---- Data to use
(* ===== verification/LoaderWire.v ===== *)
(** * What the loader puts on the wire

    The message round trip, the signed program from the signer to the wire, and
    configuration documents. *)

From S2P Require Import Prelude PyVal Text Target Sign Loader LoaderSpec.

(** ** Messages *)

Definition u32 (z : Z) : Prop := 0 <= z < 2 ^ 32.

(** The fields of a message fit the wire format. *)
Definition fits (m : message) : Prop :=
  u32 (m_op m) /\ u32 (default (m_slot m) (m_epoch m)) /\ u32 (m_mode m) /\ u32 (len (m_prog m)) /\
  match m_signed m with
  | Some (binding, sig) => len binding = 112 /\ len sig = 64
  | None => len (m_hook m) <= 64
  end.

Lemma pack_into32_iff off v b : (exists b', pack_into32 off v b = Ok b') <-> u32 v.
Proof.
  unfold pack_into32, pack_le, u32. change (8 * Z.of_nat 4) with 32.
  destruct (_ && _) eqn:E; split; try lia; intros H; [by eexists|by destruct H].
Qed.

Lemma pack_into32_u32 off v b : u32 v -> exists b', pack_into32 off v b = Ok b'.
Proof. apply pack_into32_iff. Qed.

Lemma pack_into32_fits off v b b' : pack_into32 off v b = Ok b' -> u32 v.
Proof. intros. by eapply pack_into32_iff; eexists. Qed.
(* ===== verification/LoaderConfig.v ===== *)
(** * Configuration documents on the wire

    What [config_body] accepts and how its bytes read back. *)

From S2P Require Import Prelude PyVal Text Target Sign Loader.

Definition all_hex (l : list ascii) : Prop := Forall (fun c => hexval c <> None) l.

Lemma hex_not_space c : hexval c <> None -> is_space c = false.
Proof.
  intros H. destruct (is_space c) eqn:E; [|done]. exfalso. apply H. unfold is_space in E. unfold hexval. cbv zeta.
  assert (ord c < 48) as Hc by (apply orb_true_iff in E as [E%Z.eqb_eq|E]; lia).
  assert (forall x y, 48 <= x -> (x <=? ord c) && y = false) as Hf
    by (intros x y Hx; destruct (Z.leb_spec x (ord c)); [lia|done]).
  by rewrite !Hf by lia.
Qed.

(** Hexadecimal text without white space: two characters a byte. *)
Lemma fromhex_length n : forall l b, (length l <= n)%nat -> all_hex l -> fromhex_list l = Some b ->
  length l = (2 * length b)%nat.
Proof.
  induction n as [|n IH]; intros l b Hn Hl; destruct l as [|c [|d l]]; cbn [length fromhex_list] in *; try lia;
    try (intros [= <-]; done); inversion_clear Hl as [|? ? Hc Hr]; rewrite hex_not_space by done.
  - by destruct (hexval c).
  - inversion_clear Hr as [|? ? Hd Hl]. destruct (hexval c); [|done]. destruct (hexval d); [|done].
    destruct (fromhex_list l) as [r|] eqn:E; [|done]. intros [= <-]. cbn [length].
    rewrite (IH l r) by (done || lia). lia.
Qed.

Lemma hexadecimal_ok v size b : hexadecimal v size = Ok b ->
  exists s, v = VStr s /\ fromhex s = Ok b /\ len b = size.
Proof.
  unfold hexadecimal. destruct v as [| | |s| | | |]; try done.
  destruct (Z.eqb_spec (strlen s) (size * 2)) as [Hl|]; [|done]. cbn [negb orb].
  destruct (existsb _ _) eqn:E; [done|]. intros H. exists s. split_and!; [done|done|].
  unfold fromhex in H. destruct (fromhex_list (str_list s)) as [b'|] eqn:Hb; [|done]. injection H as <-.
  assert (all_hex (str_list s)) as Hx.
  { apply Forall_forall. intros c Hc Hv. apply not_true_iff_false in E. apply E, existsb_exists.
    exists c. split; [by apply list_elem_of_In|]. by rewrite Hv. }
  apply (fromhex_length _ _ _ (le_n _) Hx) in Hb. unfold strlen, len in *. lia.
Qed.

Lemma config_integer_ok d name lo hi z : config_integer d name lo hi = Ok z ->
  get name d = Some (VInt z) /\ lo <= z <= hi.
Proof.
  unfold config_integer, item. destruct (get name d) as [[]|]; try done. case_match eqn:E; [done|].
  intros [= <-]. split; [done|lia].
Qed.

Lemma mapM_hex rows data : mapM_r (fun row => hexadecimal row 32) rows = Ok data ->
  Forall2 (fun row bs => exists s, row = VStr s /\ fromhex s = Ok bs /\ len bs = 32) rows data.
Proof.
  revert data. induction rows as [|row rows IH]; intros data; cbn [mapM_r]; [intros [= <-]; constructor|].
  destruct (hexadecimal row 32) as [bs|] eqn:H; [|done]. destruct (mapM_r _ rows) as [rest|]; [|done].
  intros [= <-]. constructor; [by apply hexadecimal_ok|by apply IH].
Qed.

Lemma length_rows rows data : Forall2 (fun row bs => exists s, row = VStr s /\ fromhex s = Ok bs /\ len bs = 32) rows data ->
  len (concat data) = 32 * len rows.
Proof.
  induction 1 as [|row bs rows data (s & _ & _ & Hl) _ IH]; [done|]. cbn [concat]. rewrite len_app, len_cons. lia.
Qed.

(** The fields of a configuration body, by offset. *)
Definition read_config (b : bytes) : Z * Z * Z * Z * Z * Z * Z * Z * bytes :=
  (le_int (slice 0 4 b), le_int (slice 4 8 b), le_int (slice 8 16 b), le_int (slice 16 24 b),
   le_int (slice 24 32 b), le_int (slice 32 40 b), le_int (slice 40 44 b), le_int (slice 44 48 b), slice 48 80 b).

(** A configuration is sent only when it is complete and advances, and it
    reads back.  An accepted document is an object with exactly the eight fields,
    abi 1, a non-zero session, an instance with its top bit set, and a revision
    above the expected one within 64 bits; the body is 80 bytes and 32 per row, at
    most 16 rows, whose fields read back as the document's numbers, digest and
    rows. *)
Theorem config_body_exact document b :
  config_body document = Ok b ->
  exists d schema session instance expected revision sha rows data s i h,
    document = VDict d /\ (list_to_set (map fst d) : gset string) = list_to_set CONFIG_FIELDS /\
    get "abi" d = Some (VInt 1) /\ get "schema" d = Some (VInt schema) /\ 1 <= schema < 2 ^ 32 /\
    get "expected_revision" d = Some (VInt expected) /\ get "revision" d = Some (VInt revision) /\
    0 <= expected < revision /\ revision < 2 ^ 64 /\
    getv "session" d = VStr s /\ fromhex s = Ok session /\ be_int session <> 0 /\
    getv "instance" d = VStr i /\ fromhex i = Ok instance /\ Z.testbit (be_int instance) 63 = true /\
    getv "program_sha256" d = VStr h /\ fromhex h = Ok sha /\
    getv "rows" d = VList rows /\ len rows <= 16 /\
    Forall2 (fun row bs => exists s, row = VStr s /\ fromhex s = Ok bs /\ len bs = 32) rows data /\
    len b = 80 + 32 * len rows /\ zdrop 80 b = concat data /\
    read_config b = (1, schema, be_int session, be_int instance, expected, revision, len rows, 0, sha).
Proof.
  unfold config_body. destruct document as [| | | | | | |d]; try done.
  destruct (bool_decide _) eqn:Hk; [|done]. apply bool_decide_eq_true in Hk. cbn [negb].
  destruct (config_integer d "abi" 1 1) as [abi|] eqn:Ha; [|done].
  destruct (config_integer d "schema" _ _) as [schema|] eqn:Hsc; [|done].
  destruct (config_integer d "expected_revision" _ _) as [expected|] eqn:He; [|done].
  destruct (config_integer d "revision" _ _) as [revision|] eqn:Hr; [|done].
  apply config_integer_ok in Ha as [Ha Ba], Hsc as [Hsc Bs], He as [He Be], Hr as [Hr Br].
  destruct (Z.leb_spec revision expected) as [|Hlt]; [done|].
  destruct (hexadecimal (getv "session" d) 8) as [session|] eqn:Hse; [|done].
  destruct (hexadecimal (getv "instance" d) 8) as [instance|] eqn:Hi; [|done].
  apply hexadecimal_ok in Hse as (s & Es & Fs & _), Hi as (i & Ei & Fi & _).
  destruct (Z.eqb_spec (be_int session) 0) as [|Hs0]; [done|].
  destruct (Z.testbit (be_int instance) 63) eqn:Ht; [|done]. cbn [negb orb].
  destruct (hexadecimal (getv "program_sha256" d) 32) as [sha|] eqn:Hh; [|done].
  apply hexadecimal_ok in Hh as (h & Eh & Fh & Lh).
  destruct (getv "rows" d) as [| | | | | |rows|] eqn:Hrows; try done.
  destruct (Z.ltb_spec 16 (len rows)) as [|Hn]; [done|].
  destruct (mapM_r _ rows) as [data|] eqn:Hd; [|done]. apply mapM_hex in Hd.
  destruct (pack_le 4 abi) as [x1|] eqn:H1; [|done]. destruct (pack_le 4 schema) as [x2|] eqn:H2; [|done].
  destruct (pack_le 8 (be_int session)) as [x3|] eqn:H3; [|done].
  destruct (pack_le 8 (be_int instance)) as [x4|] eqn:H4; [|done].
  destruct (pack_le 8 expected) as [x5|] eqn:H5; [|done]. destruct (pack_le 8 revision) as [x6|] eqn:H6; [|done].
  destruct (pack_le 4 (len rows)) as [x7|] eqn:H7; [|done]. destruct (pack_le 4 0) as [x8|] eqn:H8; [|done].
  intros <-%Ok_inj.
  apply pack_le_ok in H1 as [L1 V1], H2 as [L2 V2], H3 as [L3 V3], H4 as [L4 V4], H5 as [L5 V5], H6 as [L6 V6],
    H7 as [L7 V7], H8 as [L8 V8].
  assert (len x1 = 4 /\ len x2 = 4 /\ len x3 = 8 /\ len x4 = 8) as (M1 & M2 & M3 & M4) by (unfold len; lia).
  assert (len x5 = 8 /\ len x6 = 8 /\ len x7 = 4 /\ len x8 = 4) as (M5 & M6 & M7 & M8) by (unfold len; lia).
  pose proof (length_rows _ _ Hd) as Mc.
  assert (pack_s 32 sha = sha) as -> by (apply pack_s_exact; unfold len in Lh; lia).
  assert (abi = 1) as -> by lia.
  exists d, schema, session, instance, expected, revision, sha, rows, data, s, i, h.
  split_and!; try done; try lia; rewrite ?len_app; try lia.
  - rewrite zdrop_drop. change (Z.to_nat 80) with 80%nat. rewrite !app_assoc, drop_app_length'; [done|].
    rewrite !length_app. unfold len in *. lia.
  - unfold read_config. slice_fields. by rewrite V1, V2, V3, V4, V5, V6, V7, V8.
Qed.

Definition demo_config : val :=
  VDict [("abi", VInt 1); ("schema", VInt 2); ("session", VStr "0000000000000001"); ("instance", VStr "8000000000000002");
         ("expected_revision", VInt 0); ("revision", VInt 1);
         ("program_sha256", VStr (list_str (replicate 64 "a"%char))); ("rows", VList [VStr (list_str (replicate 64 "0"%char))])].

Lemma config_body_exact_witness :
  exists b, config_body demo_config = Ok b /\ exists rows : list val, len b = 80 + 32 * len rows /\ len rows <= 16.
Proof.
  destruct (config_body demo_config) as [b|e] eqn:H.
  - exists b. split; [reflexivity|].
    destruct (config_body_exact demo_config b H) as (d & schema & session & instance & expected & revision & sha & rows
      & data & s & i & h & _ & _ & _ & _ & _ & _ & _ & _ & _ & _ & _ & _ & _ & _ & _ & _ & _ & _ & Hn & _ & Hl & _).
    exists rows. split; [exact Hl|exact Hn].
  - exfalso. vm_compute in H. discriminate H.
Defined.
--------
Task details:
Produce the lines from the top of the listing through the "intros H. destruct" line exactly as they appear, with no additional output.

Solution to this exercise:
(* ===== verification/LoaderWire.v ===== *)
(** * What the loader puts on the wire

    The message round trip, the signed program from the signer to the wire, and
    configuration documents. *)

From S2P Require Import Prelude PyVal Text Target Sign Loader LoaderSpec.

(** ** Messages *)

Definition u32 (z : Z) : Prop := 0 <= z < 2 ^ 32.

(** The fields of a message fit the wire format. *)
Definition fits (m : message) : Prop :=
  u32 (m_op m) /\ u32 (default (m_slot m) (m_epoch m)) /\ u32 (m_mode m) /\ u32 (len (m_prog m)) /\
  match m_signed m with
  | Some (binding, sig) => len binding = 112 /\ len sig = 64
  | None => len (m_hook m) <= 64
  end.

Lemma pack_into32_iff off v b : (exists b', pack_into32 off v b = Ok b') <-> u32 v.
Proof.
  unfold pack_into32, pack_le, u32. change (8 * Z.of_nat 4) with 32.
  destruct (_ && _) eqn:E; split; try lia; intros H; [by eexists|by destruct H].
Qed.

Lemma pack_into32_u32 off v b : u32 v -> exists b', pack_into32 off v b = Ok b'.
Proof. apply pack_into32_iff. Qed.

Lemma pack_into32_fits off v b b' : pack_into32 off v b = Ok b' -> u32 v.
Proof. intros. by eapply pack_into32_iff; eexists. Qed.
(* ===== verification/LoaderConfig.v ===== *)
(** * Configuration documents on the wire

    What [config_body] accepts and how its bytes read back. *)

From S2P Require Import Prelude PyVal Text Target Sign Loader.

Definition all_hex (l : list ascii) : Prop := Forall (fun c => hexval c <> None) l.

Lemma hex_not_space c : hexval c <> None -> is_space c = false.
Proof.
  intros H. destruct (is_space c) eqn:E; [|done]. exfalso. apply H. unfold is_space in E. unfold hexval. cbv zeta.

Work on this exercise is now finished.